It isn't often that the House of Commons sees fit to officially censure the media. It's bad enough that our politicians aren't eager to talk about corruption in Quebec, but what grates is that they don't want anyone else to talk about it, either.
Maclean's magazine recently published a cover story calling Quebec "the most corrupt province in Canada." As the magazine's editors have acknowledged, that contention can only be definitively proven with a statistical analysis, perhaps something akin to the country-level analyses carried out by Transparency International. But the article makes a solid prima facie case.

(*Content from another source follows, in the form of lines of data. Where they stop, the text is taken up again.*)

(** What the display answers: the first mode set with its vertical blank, or a flip with its event. *)
Record script := mkScript {
  s_picture : picture; s_kernel : import_answer; s_started_ns : Z; s_lookup_ns : Z; s_queued_ns : Z; s_delivered_ns : Z;
  s_set_crtc : bool; s_vblank : option (Z * Z); s_page_flip : bool; s_flip_event : option (Z * Z) }.

Definition event_ns (seconds microseconds : Z) : Z := u64 (u64 (seconds * 1000000000) + u64 (microseconds * 1000)).

(** [establish_phase]. *)
Definition establish_phase (s : script) : option Z :=
  '(seconds, microseconds) ← s_vblank s; Some (u64 (event_ns seconds microseconds + 120 * refresh_ns)).

Definition targeted (target : Z) (l : list Z) (t : Z) : list Z := if target =? 0 then l else l ++ [Presentation.signed_difference t target].

(** The measurements of a flip that ended. *)
Definition measure (s : script) (stamp : SubmitStamp) (surface_ready time : Z) (d : display) : display :=
  let st := stats d in
  let target := target_ns stamp in
  let previous := last_present_ns d in
  mkDisplay (current d) (cache d) (hits d) (misses d) (displayed d) (stale_frames_dropped d) (drm_format d)
    (if previous =? 0 then time else first_present_ns d) time time (first_target d)
    (if frame stamp =? 2 then Some (u64 (time + refresh_ns)) else steady_first_target d)
    (mkStatistics
      (decode st ++ [u64 (surface_ready - submitted_ns stamp)])
      (surface_to_flip st ++ [u64 (s_queued_ns s - surface_ready)])
      (surface_to_worker st ++ [u64 (s_started_ns s - surface_ready)])
      (framebuffer_lookup st ++ [u64 (s_lookup_ns s - s_started_ns s)])
      (flip_event_delivery st ++ [Presentation.signed_difference (s_delivered_ns s) time])
      (submit_to_present st ++ [u64 (time - submitted_ns stamp)])
      (if previous =? 0 then presentation_interval st else presentation_interval st ++ [u64 (time - previous)])
      (targeted target (surface_vs_target st) surface_ready)
      (targeted target (worker_vs_target st) (s_started_ns s))
      (if previous =? 0 then previous_present_vs_target st else targeted target (previous_present_vs_target st) previous)
      (targeted target (flip_vs_target st) time))
    (released d) (notes d).
(** The gate of the controlled round trip.  On a server that keeps the bits of a visual's masks, for a visual that the probe takes for
    native (ten bits a channel, no overlap), all 1024 codes come back in all three channels exactly when each mask is ten consecutive
    bits; the masks' shifts and widths, their packing and unpacking then agree on every code. *)
Theorem round_trip_masks depth r g b server :
  in_range 64 r -> in_range 64 g -> in_range 64 b ->
  native depth (make_channel r) (make_channel g) (make_channel b) = true ->
  keeps_masks [make_channel r; make_channel g; make_channel b] server ->
  round_trip server [make_channel r; make_channel g; make_channel b] = true <-> contiguous r /\ contiguous g /\ contiguous b.
Proof.
  intros Hr Hg Hb Hn Hk. unfold native in Hn. apply andb_true_iff in Hn as [[_ Hbits]%andb_true_iff Hov%negb_true_iff].
  apply andb_true_iff in Hbits as [[B1%Z.eqb_eq B2%Z.eqb_eq]%andb_true_iff B3%Z.eqb_eq].
  assert (forall code, 0 <= code < 1024 -> exists q, load (server (source_row [make_channel r; make_channel g; make_channel b])) code = Some q /\
    forall c, c ∈ [make_channel r; make_channel g; make_channel b] -> unpack_code c q = u32 (Z.shiftr (pack_code c code) (shift c))) as Hq.
  { intros code Hc. destruct (Hk _ code _ (source_row_load [make_channel r; make_channel g; make_channel b] code Hc)) as (q & Hq & Hm). exists q. split; [done|]. intros c Hin.
    unfold unpack_code. rewrite (Hm c Hin). f_equal. f_equal. by apply source_masked. }
  unfold round_trip. rewrite exact_spec. split.
  - intros He. assert (forall m, make_channel m ∈ [make_channel r; make_channel g; make_channel b] -> in_range 64 m -> bit_count m = 10 -> contiguous m) as Hm.
    { intros m Hin Hrange Hten. destruct (He 1023 ltac:(lia)) as (p & Hp & Hu). destruct (Hq 1023 ltac:(lia)) as (q & Eq & Hpack).
      rewrite Hp in Eq. injection Eq as <-. specialize (Hu _ Hin). rewrite (Hpack _ Hin) in Hu. cbn [make_channel shift] in Hu.
      by apply (code_contiguous m). }
    split_and!; (apply Hm; [set_solver|done|done]).
  - intros (Cr & Cg & Cb) code Hc. destruct (Hq code Hc) as (q & Eq & Hpack). exists q. split; [done|]. intros c Hin. rewrite (Hpack c Hin).
    assert (exists m, c = make_channel m /\ contiguous m) as (m & -> & Hm) by (rewrite !elem_of_cons in Hin; destruct Hin as [->|[->|[->|[]%not_elem_of_nil]]]; eauto).
    destruct (contiguous_make m Hm) as (_ & Em & Hs). cbn [make_channel shift]. unfold pack_code. cbn [make_channel shift mask].
    destruct (unpack_contiguous m (trailing_zeroes m) code Hs Em Hc) as [-> ->]. done.
Qed.

(** Red, green and blue from the top. *)
Lemma round_trip_masks_witness :
  native 30 (make_channel 1072693248) (make_channel 1047552) (make_channel 1023) = true /\
  round_trip (fun row => row) [make_channel 1072693248; make_channel 1047552; make_channel 1023] = true.
Proof.
  assert (keeps_masks [make_channel 1072693248; make_channel 1047552; make_channel 1023] (fun row => row)) as Hk by (intros row i p Hp; exists p; split; [exact Hp|intros c Hc; reflexivity]).
  assert (native 30 (make_channel 1072693248) (make_channel 1047552) (make_channel 1023) = true) as Hn by (vm_compute; reflexivity).
  split; [exact Hn|].
  apply (round_trip_masks 30 1072693248 1047552 1023 (fun row => row)); [split; [discriminate|reflexivity]..|exact Hn|exact Hk|].
  split; [exists 20|split; [exists 10|exists 0]]; (split; [split; discriminate|reflexivity]).
Defined.

(** A mask with a hole passes the test of the widths, and not the round trip. *)
Lemma hole_refused :
  native 30 (make_channel 4290772992) (make_channel 2095104) (make_channel 1535) = true /\
  round_trip (fun row => row) [make_channel 4290772992; make_channel 2095104; make_channel 1535] = false.
Proof. split_and!; vm_compute; reflexivity. Qed.

(** ** Unpacking on several threads *)

Section unpack.
Import Planes.
Context (source : list Z) (width height row_pitch : Z) (c0 c1 c2 : channel_t).
Context (Hwidth : 0 < width) (Hheight : 0 <= height < 2 ^ 31) (Hpitch : 4 * width <= row_pitch) (Hsource : row_pitch * height <= len source).
#[local] Abbreviation unpack_pixel := (unpack_pixel source width row_pitch (c0, c1, c2)).
#[local] Abbreviation unpack_all := (unpack_all source width row_pitch (c0, c1, c2)).
#[local] Abbreviation rows := (rows width).

Definition inside (p : Z * Z) : Prop := 0 <= p.1 < height /\ 0 <= p.2 < width.
Definition word (y x : Z) : Z := le_value (take 4 (drop (Z.to_nat (y * row_pitch + 4 * x)) source)).
Definition sized (p : planes) : Prop := len (green p) = width * height /\ len (blue p) = width * height /\ len (red p) = width * height.
(** The three samples of a pixel. *)
Definition samples_at (y x : Z) (p : planes) : option Z * option Z * option Z :=
  (load (red p) (y * width + x), load (green p) (y * width + x), load (blue p) (y * width + x)).
Definition unpacked (y x : Z) : option Z * option Z * option Z :=
  (Some (u16 (unpack_code c0 (word y x))), Some (u16 (unpack_code c1 (word y x))), Some (u16 (unpack_code c2 (word y x)))).

Lemma inside_word y x : inside (y, x) -> source_word source row_pitch y x = Some (word y x).
Proof using All.
  intros [Hy Hx]. cbn in *. unfold source_word. assert (y * row_pitch + row_pitch <= row_pitch * height) by nia.
  replace (copy_from source (y * row_pitch + 4 * x) 4) with (Some (take 4 (drop (Z.to_nat (y * row_pitch + 4 * x)) source))); [done|].
  rewrite <-(take_drop (Z.to_nat (y * row_pitch + 4 * x)) source) at 2. rewrite <-(take_drop 4 (drop _ source)) at 2.
  symmetry. apply copy_from_app; [rewrite length_take; nia|rewrite length_take, length_drop; nia].
Qed.

Lemma inside_offset y x : inside (y, x) -> 0 <= y * width + x < width * height.
Proof using All. intros [Hy Hx]. cbn in *. nia. Qed.

Lemma offset_inj y x y' x' : inside (y, x) -> inside (y', x') -> y * width + x = y' * width + x' -> (y, x) = (y', x').
Proof using All. intros [Hy Hx] [Hy' Hx'] E. cbn in *. assert (y = y') as -> by nia. f_equal. lia. Qed.

Lemma store_load (l : list Z) i v : 0 <= i < len l ->
  exists l', store l i v = Some l' /\ len l' = len l /\ load l' i = Some v /\ forall j, j <> i -> load l' j = load l j.
Proof.
  intros Hi. exists (<[Z.to_nat i := v]> l). split_and!; [by apply store_Some|by rewrite length_insert| |].
  - unfold load. rewrite (proj2 (Z.leb_le 0 i)) by lia. apply list_lookup_insert_eq. lia.
  - intros j Hj. unfold load. destruct (Z.leb_spec 0 j); [|done]. apply list_lookup_insert_ne. lia.
Qed.

Lemma unpack_pixel_spec y x p : inside (y, x) -> sized p ->
  exists p', unpack_pixel y x p = Some p' /\ sized p' /\ samples_at y x p' = unpacked y x /\
    forall y' x', inside (y', x') -> (y', x') <> (y, x) -> samples_at y' x' p' = samples_at y' x' p.
Proof using All.
  intros Hin (Hg & Hb & Hr). pose proof (inside_offset y x Hin) as Ho. unfold Planes.unpack_pixel. rewrite inside_word by done. cbn [mbind option_bind].
  destruct (store_load (red p) (y * width + x) (u16 (unpack_code c0 (word y x))) ltac:(lia)) as (r & -> & Lr & Hr1 & Hr2).
  destruct (store_load (green p) (y * width + x) (u16 (unpack_code c1 (word y x))) ltac:(lia)) as (g & Eg & Lg & Hg1 & Hg2).
  destruct (store_load (blue p) (y * width + x) (u16 (unpack_code c2 (word y x))) ltac:(lia)) as (b & Eb & Lb & Hb1 & Hb2).
  cbn [mbind option_bind]. rewrite Eg. cbn [mbind option_bind]. rewrite Eb. cbn [mbind option_bind]. eexists. split; [done|].
  split; [unfold sized; cbn; lia|]. split; [unfold samples_at, unpacked; cbn; by rewrite Hr1, Hg1, Hb1|].
  intros y' x' Hin' Hne. assert (y' * width + x' <> y * width + x) by (intros E; by apply Hne, offset_inj). unfold samples_at. cbn. by rewrite Hr2, Hg2, Hb2 by done.
Qed.

(** Any list of pixels, in any order: those of the list are unpacked, the others kept. *)
Lemma unpack_all_spec l p : Forall inside l -> sized p ->
  exists p', unpack_all l p = Some p' /\ sized p' /\
    forall y x, inside (y, x) -> samples_at y x p' = if decide ((y, x) ∈ l) then unpacked y x else samples_at y x p.
Proof using All.
  revert p. induction l as [|[y0 x0] l IH]; intros p Hl Hp; cbn [Planes.unpack_all].
  - exists p. split_and!; [done|done|]. intros y x _. by rewrite decide_False by (apply not_elem_of_nil).
  - apply Forall_cons in Hl as [H0 Hl]. destruct (unpack_pixel_spec y0 x0 p H0 Hp) as (p1 & -> & Hp1 & Hs & Hk). cbn [mbind option_bind].
    destruct (IH p1 Hl Hp1) as (p' & E & Hp' & Hv). exists p'. split_and!; [done|done|]. intros y x Hin. rewrite (Hv y x Hin).
    destruct (decide ((y, x) ∈ l)) as [H|H]; [by rewrite decide_True by (by right)|].
    destruct (decide ((y, x) = (y0, x0))) as [[= -> ->]|Hne]; [rewrite decide_True by (by left); done|].
    rewrite decide_False by (by rewrite elem_of_cons; tauto). by apply Hk.
Qed.

Lemma elem_of_rows a b y x : (y, x) ∈ rows a b <-> a <= y < b /\ 0 <= x < width.
Proof using All.
  unfold Planes.rows. rewrite list_elem_of_In, in_concat. split.
  - intros (l & (y' & <- & Hy%list_elem_of_In%elem_of_seqZ)%in_map_iff & (x' & [= <- <-] & Hx%list_elem_of_In%elem_of_seqZ)%in_map_iff). lia.
  - intros [Hy Hx]. exists (map (fun x => (y, x)) (seqZ 0 width)). split; apply in_map_iff; [exists y|exists x]; (split; [done|]); apply list_elem_of_In, elem_of_seqZ; lia.
Qed.

Lemma rows_app a b c : a <= b <= c -> rows a c = rows a b ++ rows b c.
Proof.
  intros H. unfold Planes.rows. rewrite <-concat_app, <-map_app. f_equal. f_equal. replace (c - a) with ((b - a) + (c - b)) by lia.
  rewrite seqZ_app by lia. do 2 f_equal. lia.
Qed.

(** The workers' rows, one worker after another, are the rows of the frame. *)
Lemma worker_rows_all n : 0 < n < 2 ^ 31 -> concat (map (worker_rows width height n) (seqZ 0 n)) = rows 0 height.
Proof using All.
  intros Hn. assert (forall k : nat, Z.of_nat k <= n -> concat (map (worker_rows width height n) (seqZ 0 (Z.of_nat k))) = rows 0 (height * Z.of_nat k / n)) as H.
  { induction k as [|k IH]; intros Hk; [by rewrite Z.mul_0_r, Z.div_0_l by lia|]. rewrite seqZ_S, map_app, concat_app, IH by lia. cbn [map concat]. rewrite app_nil_r.
    assert (forall j, 0 <= j <= n -> 0 <= height * j / n <= height) as Hdiv.
    { intros j Hj. split; [apply Z.div_pos; nia|]. apply Z.div_le_upper_bound; nia. }
    unfold worker_rows. rewrite !Z.quot_div_nonneg by nia.
    rewrite !swrap_small by (try lia; match goal with |- context [height * ?j / n] => pose proof (Hdiv j ltac:(lia)) end; change (32 - 1) with 31; lia).
    replace (0 + Z.of_nat k) with (Z.of_nat k) by lia. replace (Z.of_nat (S k)) with (Z.of_nat k + 1) by lia.
    symmetry. apply rows_app. split; [by apply Hdiv; lia|]. apply Z.div_le_mono; nia. }
  specialize (H (Z.to_nat n) ltac:(lia)). rewrite Z2Nat.id in H by lia. by rewrite H, Z.div_mul by lia.
Qed.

Whether you agree or disagree with the provocative headline or cover photo, the article can't be construed as hate literature or any other category of expression that might merit the attention of Parliament. It's a political analysis that raises important questions. In an accompanying column, Andrew Coyne summed it up: "Sponsorships, Shawinigate, the ghostly voters of the Gaspésie, Airbus: there's a pattern here, and it's useless to deny it." But, as politicians of all stripes have made clear, there are some questions that mustn't be asked -- some patterns that must go unnoticed.
Quebec Premier Jean Charest sent a letter denouncing those who promote "a simplistic and offensive thesis that Québecers are genetically incapable of acting with integrity." No one is saying anything of the kind. Rather, political observers are simply identifying factors that could create the conditions for scandals, including the tactics employed by separatist and federalist politicians. But by playing the "genetic" card, Charest cannily pushed the topic into taboo territory. He made it about Quebecers themselves -- and more specifically, about ethnicity -- when no one else did.
The House of Commons followed Charest's lead, passing a motion to express "its profound sadness at the prejudice displayed and the stereotypes employed by Maclean's magazine to denigrate the Quebec nation, its history and its institutions." This was passed without a vote being called. It passed by unanimous consent -- but only after the independent and principled Quebec MP André Arthur, who objected, was heckled and left the chamber.
We hope the other MPs present, who did not object, at least take the time to read the media they denounce.
Now, it's true that politicians, like all Canadians, are entitled to express their opinions. The Citizen has received its fair share of angry letters-to-the-editor from disgruntled cabinet ministers -- and that's just fine. Of course, in a democracy less robust than Canada's, an official slap on the wrist from Parliament might be interpreted as an attempt to intimidate the press. But Canada's journalists don't intimidate easily. Still, the parliamentary motion is unsettling, because -- like Charest's letter -- it reframes the debate so that anyone who dares criticize a politician in Quebec can be called a bigot. In a country that prides itself on celebrating diversity, there are few epithets more damaging.
Charest is demanding an apology to Quebecers. Quebecers do indeed deserve an apology -- not from journalists but from politicians of the right and the left, politicians from federalist and separatist camps, politicians from Quebec and from the rest of Canada, none of whom want to talk about this issue. If they really respected the voters of Quebec, they'd be eager to root out corruption and put an end to naked attempts to buy support in the unity wars.
Instead, the political establishment is seizing on what it sees as one more opportunity to patronize Quebec voters -- and also to insult their intelligence and take their complacency for granted.